ASSIGNMENT
Only lines holding the word "empty" are wanted. Copy them from the listing below.

MATERIAL FOR THE TASK
══════════════════════════════

(** * LocalPlaywrightBrowser: the attach-over-CDP browser session

    A shallow embedding of
    [src/magentic_ui/tools/playwright/browser/local_playwright_browser.py]:
    the configuration model, the constructor, the [_start] / [_close]
    lifecycle, the [browser_context] accessor and the two configuration
    converters.  The Playwright library is outside the repository; it is a
    parameter of the development (record [Driver]), and every call the
    session makes to it is logged. *)

From Stdlib Require Import String List Bool Arith Lia.
Import ListNotations.
Local Open Scope string_scope.
Local Open Scope list_scope.

(** ** Python exceptions *)

(** An exception value: its class name, [str(e)], and whether the class
    derives from [Exception] (what [except Exception] catches) or only from
    [BaseException] (asyncio's [CancelledError], [KeyboardInterrupt]). *)
Record PyExc : Type := mkExc {
  exc_class : string;
  exc_str : string;
  exc_is_Exception : bool
}.

Definition RuntimeError (msg : string) : PyExc := mkExc "RuntimeError" msg true.
Definition AttributeError (msg : string) : PyExc := mkExc "AttributeError" msg true.

(** Outcome of a Python call: [inl e] is "raised e", [inr v] is "returned v". *)
Definition result (A : Type) : Type := (PyExc + A)%type.

(** ** Handles of the Playwright library *)

Definition Playwright : Type := nat.
Definition BrowserContext : Type := nat.

(** A [Browser] as [connect_over_cdp] hands it over: its identity and the
    value of its [contexts] property. *)
Record Browser : Type := mkBrowser {
  browser_id : nat;
  contexts : list BrowserContext
}.

(** Calls that cross the boundary to the library.  [CallBrowserClose] and
    [CallContextClose] are [Browser.close()] and [BrowserContext.close()]:
    the operations that would end a browser or a context. *)
Inductive Call : Type :=
| CallAsyncPlaywrightStart
| CallConnectOverCdp (pw : Playwright) (endpoint : string)
| CallNewContext (b : Browser)
| CallStop (pw : Playwright)
| CallBrowserClose (b : Browser)
| CallContextClose (c : BrowserContext).

Definition is_connect (c : Call) : bool :=
  match c with CallConnectOverCdp _ _ => true | _ => false end.

Definition closes_browser_or_context (c : Call) : bool :=
  match c with
  | CallBrowserClose _ | CallContextClose _ => true
  | _ => false
  end.

(** The library as the session sees it.  Each operation answers from the
    calls made so far, so a driver may answer a repeated call differently
    (an endpoint that comes up later, a second [stop] on a stopped driver).
    Every operation may raise, as every awaited Python call may. *)
Record Driver : Type := mkDriver {
  drv_start : list Call -> result Playwright;
  drv_connect_over_cdp : list Call -> Playwright -> string -> result Browser;
  drv_new_context : list Call -> Browser -> result BrowserContext;
  drv_stop : list Call -> Playwright -> result unit
}.
Lemma chatContainer_after_submit
    (value : string) (chunks : list string) (stream_end : Page.StreamEnd)
    (image_end : Page.ImageEnd) (p : Page.t) :
  Page.chat p = true →
  trim value ≠ "" ∨ is_Some (Page.selectedFile p) →
  Page.chatContainer (Page.handleFormSubmit value chunks stream_end image_end p).1
  = (Page.chatContainer p
     ++ [Page.createMessage Page.user (trim value) (Page.base64 <$> Page.selectedFile p)])
    ++ match Page.reply chunks stream_end image_end with
       | Some (element, added) => Page.mkMessage Page.model None element false :: added
       | None => [Page.mkMessage Page.model None [Paragraph Page.ERROR_NOTICE] true]
       end.
Proof.
  intros Hchat Hcontent. unfold Page.handleFormSubmit. rewrite Hchat. cbn [negb].
  assert (String.eqb (trim value) "" && negb (bool_decide (is_Some (Page.selectedFile p)))
          = false) as ->.
  { destruct Hcontent as [Hne%String.eqb_neq | Hsome]; [by rewrite Hne |].
    rewrite (bool_decide_eq_true_2 _ Hsome). apply andb_false_r. }
  cbn [fst]. destruct (Page.reply chunks stream_end image_end) as [[element added] |];
    reflexivity.
Qed.
Lemma plan_supervised_other ip force w name :
  name <> _service_name ->
  plan_services (supervised ip force w) !! name = plan_services w !! name.
Proof.
  intros Hne. unfold supervised. destruct (spec_changed ip w || force); [|reflexivity].
  cbn [plan_services set_plan]. apply lookup_union_r.
  now apply desired_layer_lookup_other.
Qed.

Lemma files_reconciled_config ip w :
  files (reconciled ip w) !! config_path = Some (File (desired_config ip w)).
Proof.
  pose proof (config_changed_reconciled ip w) as H. unfold config_changed in H.
  apply negb_false_iff, bool_decide_eq_true in H.
  now rewrite desired_config_reconciled in H.
Qed.

Lemma files_supervised ip force w : files (supervised ip force w) = files w.
Proof. unfold supervised. destruct (_ || _); reflexivity. Qed.

(** The world a proceeding pass leaves. *)
Lemma proceeds_final w ip :
  ready w ip ->
  final (_configure_ausf w)
  = set_unit_status ActiveStatus (supervised ip (config_changed ip w) (reconciled ip w)).
Proof. intros Hr. now rewrite (configure_proceeds w ip Hr). Qed.
(** * Payment gateway router: health tracker, weighted router, ledger

    A shallow embedding of the three cooperating services of the
    repository,

    - [GatewayHealthService]  (gateway-health.service.ts),
    - [GatewayService]        (gateway.service.ts),
    - [TransactionsService]   (transactions.service.ts),

    together with the properties that their specification states.

    Conventions of the embedding.

    - A [Date] is its epoch value in milliseconds, a [Z]; comparing two
      dates with [>] or [>=] compares these values.  The states of the
      embedding hold valid dates.  The one place where the code can
      build an Invalid Date, [disableGateway] called with a number of
      minutes that takes the Date out of its range, ends in an outcome
      of its own.
    - Every service method runs to completion synchronously; the wall
      clock readings it makes ([new Date()], [Date.now()]) are modelled
      by the single argument [now] of the method.
    - A JavaScript [Map<string, V>] is a [gmap string V]; the services
      are objects with private maps, here records threaded through the
      methods (explicit state passing).  A method that can throw returns
      the state it leaves behind together with a [Result].
    - A JavaScript [number] that holds a count is a [nat]; one that holds
      a weight, a ratio or a random draw is a rational [Q].  The
      breaker's test [successCount / totalRequests < 0.9] has the same
      outcome in IEEE doubles and in [Q] for every length a JavaScript
      array can have: the quotient of two integers below 2^32 is either
      equal to 9/10 (and then rounds to the same double as the literal)
      or further than 2^-36 away from it.  The router's sums are exact
      in doubles for integer weights such as the shipped ones.  The
      product [Math.random() * totalWeight] and the arithmetic of
      [disableGateway] on the operator's number of minutes are rounded
      as binary64 operations are; the rounding of the percentage
      printed in the rationale is not modelled.
    - [Math.random()] and [crypto.randomUUID()] are inputs of the methods
      that call them. *)

From Stdlib Require Import ZArith QArith Qabs Qround String Ascii List Bool Lia.
From Stdlib Require Import Sorted Lqa.
From stdpp Require Import gmap strings list fin_maps pretty.

Close Scope Q_scope.
Open Scope Z_scope.

(** ** JavaScript values used by the services *)

Module JS.

(** Truthiness of a string: every string but the empty one. *)
Definition truthy (s : string) : bool := negb (String.eqb s "").

(** [o || d] for an optional string [o]: [undefined] and [""] are falsy. *)
Definition or_else (o : option string) (d : string) : string :=
  match o with
  | Some s => if truthy s then s else d
  | None => d
  end.

(** [s.slice(-n)]: the last [n] characters, the whole string when it is
    shorter. *)
Definition slice_last (n : nat) (s : string) : string :=
  String.substring (String.length s - n) n s.

(** [xs.join(sep)] *)
Fixpoint join (sep : string) (xs : list string) : string :=
  match xs with
  | [] => ""
  | [x] => x
  | x :: rest => x +:+ sep +:+ join sep rest
  end.

(** Strict order on rationals, as a boolean. *)
Definition Qlt_bool (x y : Q) : bool := negb (Qle_bool y x).

(** [x.toFixed(1)] on an exact rational: the integer [n] closest to
    [|x| * 10], the larger one at a tie, printed with one decimal and
    the sign of [x]. *)
Definition toFixed1 (x : Q) : string :=
  let n := Qfloor (Qabs x * 10 + (1 # 2))%Q in
  (if Qlt_bool x 0 then "-" else "")
    +:+ pretty (n / 10) +:+ "." +:+ pretty (n mod 10).

(** [((a / b) * 100).toFixed(1)], with the IEEE results of a division
    by zero. *)
Definition percent (a b : Q) : string :=
  if Qeq_bool b 0 then
    if Qeq_bool a 0 then "NaN"
    else if Qlt_bool a 0 then "-Infinity" else "Infinity"
  else toFixed1 ((a / b) * 100)%Q.

(** [a / b] for two counts. *)
Definition ratio (a b : nat) : Q :=
  (inject_Z (Z.of_nat a) / inject_Z (Z.of_nat b))%Q.

(** *** Arithmetic on numbers

    A JavaScript [number] is an IEEE binary64 value.  A finite one is a
    rational; [NaN], [Infinity] and [-Infinity] are merged into
    [NotFinite]: the services only multiply and add such numbers and
    build a [Date] from the result, and there the three behave alike.
    The two zeros are not told apart either. *)
Inductive Number :=
| Finite (q : Q)
| NotFinite.

(** 2^e *)
Definition pow2 (e : Z) : Q :=
  if 0 <=? e then inject_Z (2 ^ e) else (/ inject_Z (2 ^ (- e)))%Q.

(** The integer nearest to [x], the even one at a tie. *)
Definition roundHalfEven (x : Q) : Z :=
  let f := Qfloor x in
  match Qcompare (x - inject_Z f) (1 # 2) with
  | Lt => f
  | Gt => f + 1
  | Eq => if Z.even f then f else f + 1
  end.

(** The integer part of the binary logarithm of [|x|], for [x] other
    than zero: the difference of the logarithms of numerator and
    denominator, or one less. *)
Definition ilog2 (x : Q) : Z :=
  let l := Z.log2 (Z.abs (Qnum x)) - Z.log2 (Z.pos (Qden x)) in
  if Qle_bool (pow2 l) (Qabs x) then l else l - 1.

(** The exponent of the unit in the last place of the binary64 values
    around [x]: 53 significant bits, and no exponent below that of the
    subnormal numbers. *)
Definition exponent64 (x : Q) : Z := Z.max (ilog2 x - 52) (- 1074).

(** Rounding to the nearest binary64 value, ties to even, before the
    test for overflow. *)
Definition round64 (x : Q) : Q :=
  if Qeq_bool x 0 then 0%Q
  else
    let e := exponent64 x in
    (inject_Z (roundHalfEven (x / pow2 e)) * pow2 e)%Q.

(** The result of an operation whose exact value is [x]: rounded, and
    infinite from 2^1024 on. *)
Definition rounded (x : Q) : Number :=
  let y := round64 x in
  if Qle_bool (pow2 1024) (Qabs y) then NotFinite else Finite y.

(** [a * b] *)
Definition mul (a b : Number) : Number :=
  match a, b with
  | Finite x, Finite y => rounded (x * y)
  | _, _ => NotFinite
  end.

(** [a + b] *)
Definition add (a b : Number) : Number :=
  match a, b with
  | Finite x, Finite y => rounded (x + y)
  | _, _ => NotFinite
  end.

(** The integer part of [x], rounding towards zero. *)
Definition truncate (x : Q) : Z := Z.quot (Qnum x) (Z.pos (Qden x)).

(** [new Date(value)] for a number: the time value, [None] for an
    Invalid Date, which is what a value that is not finite or lies more
    than 8.64e15 milliseconds from the epoch gives. *)
Definition newDate (value : Number) : option Z :=
  match value with
  | Finite x =>
      if Qle_bool (Qabs x) 8640000000000000 then Some (truncate x) else None
  | NotFinite => None
  end.

(** [xs.sort((a, b) => key(b) - key(a))]: a stable sort, largest key
    first. *)
Section Sort.
Context {A : Type} (key : A -> Z).

Fixpoint insert_desc (x : A) (xs : list A) : list A :=
  match xs with
  | [] => [x]
  | y :: rest =>
      if key y <? key x then x :: y :: rest
      else y :: insert_desc x rest
  end.

Definition sort_desc (xs : list A) : list A :=
  foldl (fun acc x => insert_desc x acc) [] xs.
End Sort.

End JS.

(** ** gateway/types/gateway.types.ts *)

Module GatewayConfig.
Record t := mk { name : string; weight : Q; enabled : bool }.
End GatewayConfig.

Module GatewayStats.
Record t := mk {
  totalRequests : nat;
  successCount : nat;
  failureCount : nat;
  lastFailureTime : option Z;
  windowStartTime : Z;
}.
End GatewayStats.

Module GatewayHealth.
Record t := mk {
  name : string;
  isHealthy : bool;
  successRate : Q;
  totalRequests : nat;
  successCount : nat;
  failureCount : nat;
  disabledUntil : option Z;
}.
End GatewayHealth.

Module GatewaySelectionResult.
Record t := mk { gateway : string; reason : string }.
End GatewaySelectionResult.

Definition GATEWAY_CONFIG : list GatewayConfig.t :=
  [ GatewayConfig.mk "razorpay" 50 true;
    GatewayConfig.mk "payu" 30 true;
    GatewayConfig.mk "cashfree" 20 true ].

Definition HEALTH_CHECK_WINDOW_MINUTES : Z := 15.
Definition UNHEALTHY_COOLDOWN_MINUTES : Z := 30.
Definition SUCCESS_RATE_THRESHOLD : Q := 9 # 10.
Definition MIN_REQUESTS_FOR_HEALTH_CHECK : nat := 5.

(** ** transactions/types/transaction.types.ts and the two DTOs *)

Module TransactionStatus.
Inductive t := PENDING | SUCCESS | FAILURE.

Definition eqb (a b : t) : bool :=
  match a, b with
  | PENDING, PENDING | SUCCESS, SUCCESS | FAILURE, FAILURE => true
  | _, _ => false
  end.
End TransactionStatus.

Module PaymentInstrumentType.
Inductive t := CARD | UPI | NETBANKING | WALLET.
End PaymentInstrumentType.

Module PaymentInstrument.
Record t := mk {
  type : PaymentInstrumentType.t;
  card_number : option string;
  expiry : option string;
  cvv : option string;
  upi_id : option string;
  bank_code : option string;
  wallet_provider : option string;
}.
End PaymentInstrument.

Module Transaction.
Record t := mk {
  id : string;
  order_id : string;
  amount : Q;
  currency : string;
  status : TransactionStatus.t;
  gateway : string;
  gateway_selection_reason : string;
  payment_instrument : PaymentInstrument.t;
  failure_reason : option string;
  created_at : Z;
  updated_at : Z;
}.
End Transaction.

Module InitiateTransactionDto.
Record t := mk {
  order_id : string;
  amount : Q;
  currency : option string;
  payment_instrument : PaymentInstrument.t;
}.
End InitiateTransactionDto.

Module CallbackStatus.
Inductive t := SUCCESS | FAILURE.

Definition eqb (a b : t) : bool :=
  match a, b with
  | SUCCESS, SUCCESS | FAILURE, FAILURE => true
  | _, _ => false
  end.
End CallbackStatus.

Module CallbackDto.
Record t := mk {
  order_id : string;
  status : CallbackStatus.t;
  gateway : string;
  reason : option string;
}.
End CallbackDto.

(** ** Exceptions and results *)

Inductive Exception :=
  | NoHealthyGateway
      (* Error('No healthy payment gateways available') *)
  | DuplicatePendingOrder (order_id : string)
      (* BadRequestException('Transaction already initiated for order ..') *)
  | OrderNotFound (order_id : string)
      (* NotFoundException('Transaction not found for order ..') *)
  | TransactionNotFound (id : string)
      (* NotFoundException('Transaction .. not found') *)
  | GatewayMismatch (expected received : string)
      (* BadRequestException('Gateway mismatch. Expected: .., Received: ..') *)
  | AlreadyProcessed (status : TransactionStatus.t)
      (* BadRequestException('Transaction already processed with status: ..') *).

Inductive Result (A : Type) :=
  | Ok (a : A)
  | Throw (e : Exception).
Arguments Ok {A} a.
Arguments Throw {A} e.

(** ** gateway/gateway-health.service.ts *)

Module TransactionRecord.
Record t := mk { timestamp : Z; success : bool }.
End TransactionRecord.

Module GatewayHealthService.

Record State := mkState {
  gatewayTransactions : gmap string (list TransactionRecord.t);
  disabledGateways : gmap string Z;
}.

Definition with_transactions (s : State)
    (m : gmap string (list TransactionRecord.t)) : State :=
  {| gatewayTransactions := m; disabledGateways := disabledGateways s |}.

Definition with_disabled (s : State) (m : gmap string Z) : State :=
  {| gatewayTransactions := gatewayTransactions s; disabledGateways := m |}.

Definition minutes_ms (minutes : Z) : Z := minutes * 60 * 1000.

(** The constructor: an empty history for every configured gateway. *)
Definition init (config : list GatewayConfig.t) : State :=
  {| gatewayTransactions :=
       foldl (fun m g => <[GatewayConfig.name g := []]> m) ∅ config;
     disabledGateways := ∅ |}.

Definition getGatewayStats (s : State) (gateway : string) (now : Z)
    : GatewayStats.t :=
  let transactions := default [] (gatewayTransactions s !! gateway) in
  let windowStart := now - minutes_ms HEALTH_CHECK_WINDOW_MINUTES in
  let windowTransactions :=
    List.filter (fun t => TransactionRecord.timestamp t >=? windowStart)
                transactions in
  let successCount :=
    length (List.filter TransactionRecord.success windowTransactions) in
  let failureCount :=
    length (List.filter (fun t => negb (TransactionRecord.success t))
                        windowTransactions) in
  let lastFailure :=
    head (JS.sort_desc TransactionRecord.timestamp
            (List.filter (fun t => negb (TransactionRecord.success t))
                         windowTransactions)) in
  {| GatewayStats.totalRequests := length windowTransactions;
     GatewayStats.successCount := successCount;
     GatewayStats.failureCount := failureCount;
     GatewayStats.lastFailureTime :=
       TransactionRecord.timestamp <$> lastFailure;
     GatewayStats.windowStartTime := windowStart |}.

Definition checkAndUpdateHealth (s : State) (gateway : string) (now : Z)
    : State :=
  let stats := getGatewayStats s gateway now in
  if (GatewayStats.totalRequests stats <? MIN_REQUESTS_FOR_HEALTH_CHECK)%nat
  then s
  else
    let successRate :=
      JS.ratio (GatewayStats.successCount stats)
               (GatewayStats.totalRequests stats) in
    if JS.Qlt_bool successRate SUCCESS_RATE_THRESHOLD then
      let disabledUntil := now + minutes_ms UNHEALTHY_COOLDOWN_MINUTES in
      with_disabled s (<[gateway := disabledUntil]> (disabledGateways s))
    else s.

══════════════════════════════

WORKED SOLUTION
(** Truthiness of a string: every string but the empty one. *)
(** The constructor: an empty history for every configured gateway. *)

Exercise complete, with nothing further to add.